Collected data entries
□ □ □
(* ===== verification/Source.v ===== *)
(** * Applying a change stream: [src/download/mod.rs]

    What an incremental sync does with the events of [changes/zone] before it
    downloads anything: asset/master mappings, source deletions and hidden
    assets, album and relation deltas, recovery of half-seen assets, and the
    routing of new assets to passes.  Everything that may not be lost either
    reaches the state store or leaves a reason that blocks the sync token.

    The operations of the store may fail; the provider's record lookups are
    parameters. *)
From S2P Require Import Prelude RustStr Types StateTypes StateDb Filter Stats Cloudkit Delta Context Albums.

(** ** Events *)

(** [ChangeEvent] with its asset decoded ([PhotoAsset::from_records]). *)
Record SourceEvent := {
  ev_record_name : str;
  ev_record_type : option str;
  ev_master_record_name : option str;
  ev_reason : ChangeReason;
  ev_asset : option PhotoAsset;
  ev_album : option AlbumContainerDelta;
  ev_relation : option AlbumRelationDelta;
  ev_token_unsafe_reason : option str;
}.

Definition set_ev_asset (a : option PhotoAsset) (e : SourceEvent) : SourceEvent := {|
  ev_record_name := ev_record_name e; ev_record_type := ev_record_type e;
  ev_master_record_name := ev_master_record_name e; ev_reason := ev_reason e; ev_asset := a;
  ev_album := ev_album e; ev_relation := ev_relation e; ev_token_unsafe_reason := ev_token_unsafe_reason e |}.

Definition set_state_record_name (name : str) (a : PhotoAsset) : PhotoAsset := {|
  record_name := record_name a; asset_record_name := asset_record_name a; state_record_name := Some name;
  source_zone := source_zone a; filename := filename a; asset_metadata := asset_metadata a; versions := versions a;
  malformed_resources := malformed_resources a; asset_date := asset_date a; added_instant := added_instant a;
  item_type := item_type a |}.

(** ** Reasons *)

Definition ALBUM_RELATION_HYDRATION_INCOMPLETE_REASON : str := lit "album_relation_hydration_incomplete".
Definition UNKNOWN_ALBUM_RELATION_CONTAINER_REASON : str := lit "unknown_album_relation_container".
Definition UNKNOWN_ALBUM_RELATION_ASSET_REASON : str := lit "unknown_album_relation_asset".
Definition ALBUM_DELTA_STATE_WRITE_FAILED_REASON : str := lit "album_delta_state_write_failed".
Definition ASSET_MASTER_MAPPING_STATE_WRITE_FAILED_REASON : str := lit "asset_master_mapping_state_write_failed".
Definition ASSET_DELTA_HYDRATION_INCOMPLETE_REASON : str := lit "asset_delta_hydration_incomplete".
Definition PROVIDER_METADATA_STATE_WRITE_FAILED_REASON : str := lit "provider_metadata_state_write_failed".
Definition INCREMENTAL_DELETE_STATE_WRITE_FAILED_REASON : str := lit "incremental_delete_state_write_failed".
Definition INCREMENTAL_HIDDEN_STATE_WRITE_FAILED_REASON : str := lit "incremental_hidden_state_write_failed".

(** ** The summary of a delta *)

Record IncrementalDeltaSummary := {
  ds_sync_token : option str;
  ds_token_unsafe_reason : option str;
  ds_created_count : Z;
  ds_soft_deleted_count : Z;
  ds_hard_deleted_count : Z;
  ds_hidden_count : Z;
  ds_total_events : Z;
  ds_state_transition_failures : Z;
}.
Definition IncrementalDeltaSummary_default : IncrementalDeltaSummary :=
  {| ds_sync_token := None; ds_token_unsafe_reason := None; ds_created_count := 0; ds_soft_deleted_count := 0;
     ds_hard_deleted_count := 0; ds_hidden_count := 0; ds_total_events := 0; ds_state_transition_failures := 0 |}.

(** What the events change of it: the reason and the failures; a counter. *)
Definition set_evidence (reason : option str) (failures : Z) (s : IncrementalDeltaSummary) : IncrementalDeltaSummary :=
  {| ds_sync_token := ds_sync_token s; ds_token_unsafe_reason := reason; ds_created_count := ds_created_count s;
     ds_soft_deleted_count := ds_soft_deleted_count s; ds_hard_deleted_count := ds_hard_deleted_count s;
     ds_hidden_count := ds_hidden_count s; ds_total_events := ds_total_events s;
     ds_state_transition_failures := failures |}.
(** [token_unsafe_reason.get_or_insert(reason)]. *)
Definition insert_reason (reason : str) (s : IncrementalDeltaSummary) : IncrementalDeltaSummary :=
  set_evidence (Some (default reason (ds_token_unsafe_reason s))) (ds_state_transition_failures s) s.
Definition count_failure (s : IncrementalDeltaSummary) : IncrementalDeltaSummary :=
  set_evidence (ds_token_unsafe_reason s) (ds_state_transition_failures s + 1) s.

Inductive Counter := CCreated | CSoftDeleted | CHardDeleted | CHidden | CTotal.
Definition bump (c : Counter) (s : IncrementalDeltaSummary) : IncrementalDeltaSummary :=
  {| ds_sync_token := ds_sync_token s; ds_token_unsafe_reason := ds_token_unsafe_reason s;
     ds_created_count := ds_created_count s + match c with CCreated => 1 | _ => 0 end;
     ds_soft_deleted_count := ds_soft_deleted_count s + match c with CSoftDeleted => 1 | _ => 0 end;
     ds_hard_deleted_count := ds_hard_deleted_count s + match c with CHardDeleted => 1 | _ => 0 end;
     ds_hidden_count := ds_hidden_count s + match c with CHidden => 1 | _ => 0 end;
     ds_total_events := ds_total_events s + match c with CTotal => 1 | _ => 0 end;
     ds_state_transition_failures := ds_state_transition_failures s |}.
Definition set_token (t : option str) (s : IncrementalDeltaSummary) : IncrementalDeltaSummary :=
  {| ds_sync_token := t; ds_token_unsafe_reason := ds_token_unsafe_reason s; ds_created_count := ds_created_count s;
     ds_soft_deleted_count := ds_soft_deleted_count s; ds_hard_deleted_count := ds_hard_deleted_count s;
     ds_hidden_count := ds_hidden_count s; ds_total_events := ds_total_events s;
     ds_state_transition_failures := ds_state_transition_failures s |}.

Definition observe_event (e : SourceEvent) (s : IncrementalDeltaSummary) : IncrementalDeltaSummary :=
  let s := bump CTotal s in
  match ev_token_unsafe_reason e with Some reason => insert_reason reason s | None => s end.

(** ** Steps over the summary and the store *)

Record DeltaRun (St : Type) := { dr_summary : IncrementalDeltaSummary; dr_store : St }.
Arguments dr_summary {St} _.
Arguments dr_store {St} _.
Arguments Build_DeltaRun {St} _ _.
Definition Run (St A : Type) : Type := DeltaRun St → DeltaRun St * A.
#[export] Instance Run_ret {St} : MRet (Run St) := λ A a r, (r, a).
#[export] Instance Run_bind {St} : MBind (Run St) := λ A B f m r, let '(r', a) := m r in f a r'.

Definition note {St} (f : IncrementalDeltaSummary → IncrementalDeltaSummary) : Run St unit :=
  λ r, ({| dr_summary := f (dr_summary r); dr_store := dr_store r |}, tt).
Definition on_store {St A} (op : St → St * A) : Run St A :=
  λ r, let '(s, a) := op (dr_store r) in ({| dr_summary := dr_summary r; dr_store := s |}, a).
Definition flag {St} (reason : str) : Run St unit := note (insert_reason reason).
Definition transition_failed {St} (reason : str) : Run St unit := note (λ s, insert_reason reason (count_failure s)).
Fixpoint for_each {St A} (l : list A) (f : A → Run St unit) : Run St unit :=
  match l with [] => mret tt | a :: l => _ ← f a; for_each l f end.

(** ** The store *)

Class SourceStore (St : Type) := {
  so_get_master_record_name_for_asset : str → str → St → St * result StateError (option str);
  so_resolve_source_deleted : str → str → option Z → St → St * result StateError Z;
  so_resolve_master_family_source_deleted : str → str → option Z → St → St * result StateError Z;
  so_mark_hidden_at_source : str → str → St → St * result StateError Z;
  so_upsert_asset_master_mapping : str → str → str → St → St * result StateError unit;
  so_refresh_downloaded_asset_metadata : str → str → AssetMetadata → bool → bool → Z → St → St * result StateError Z;
  so_upsert_album_container : str → str → str → str → St → St * result StateError unit;
  so_mark_album_container_deleted : str → str → St → St * result StateError unit;
  so_invalidate_album_membership_snapshot : str → str → St → St * result StateError unit;
  so_upsert_album_membership_delta : str → str → str → option str → str → St → St * result StateError bool;
  so_mark_album_membership_deleted : str → str → str → St → St * result StateError bool;
  so_selected_album_containers_have_complete_snapshots : str → list str → St → St * result StateError bool;
  so_get_live_selected_album_memberships_for_asset : str → str → list str → St → St * result StateError (list AlbumMembershipRecord);
}.

Section Source.
Context {St : Type} `{SourceStore St}.
(** [config.library]; a state database is configured. *)
Context (library : str) (has_db : bool).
□ □ □
EXERCISE: Print again the lines of the entries above that fall between the line holding "s; ds_created_count := ds_created_count s;" and the line holding "(** ** Steps", inclusive, exactly as they stand.

SOLUTION TO THIS EXERCISE:
  {| ds_sync_token := t; ds_token_unsafe_reason := ds_token_unsafe_reason s; ds_created_count := ds_created_count s;
     ds_soft_deleted_count := ds_soft_deleted_count s; ds_hard_deleted_count := ds_hard_deleted_count s;
     ds_hidden_count := ds_hidden_count s; ds_total_events := ds_total_events s;
     ds_state_transition_failures := ds_state_transition_failures s |}.

Definition observe_event (e : SourceEvent) (s : IncrementalDeltaSummary) : IncrementalDeltaSummary :=
  let s := bump CTotal s in
  match ev_token_unsafe_reason e with Some reason => insert_reason reason s | None => s end.

(** ** Steps over the summary and the store *)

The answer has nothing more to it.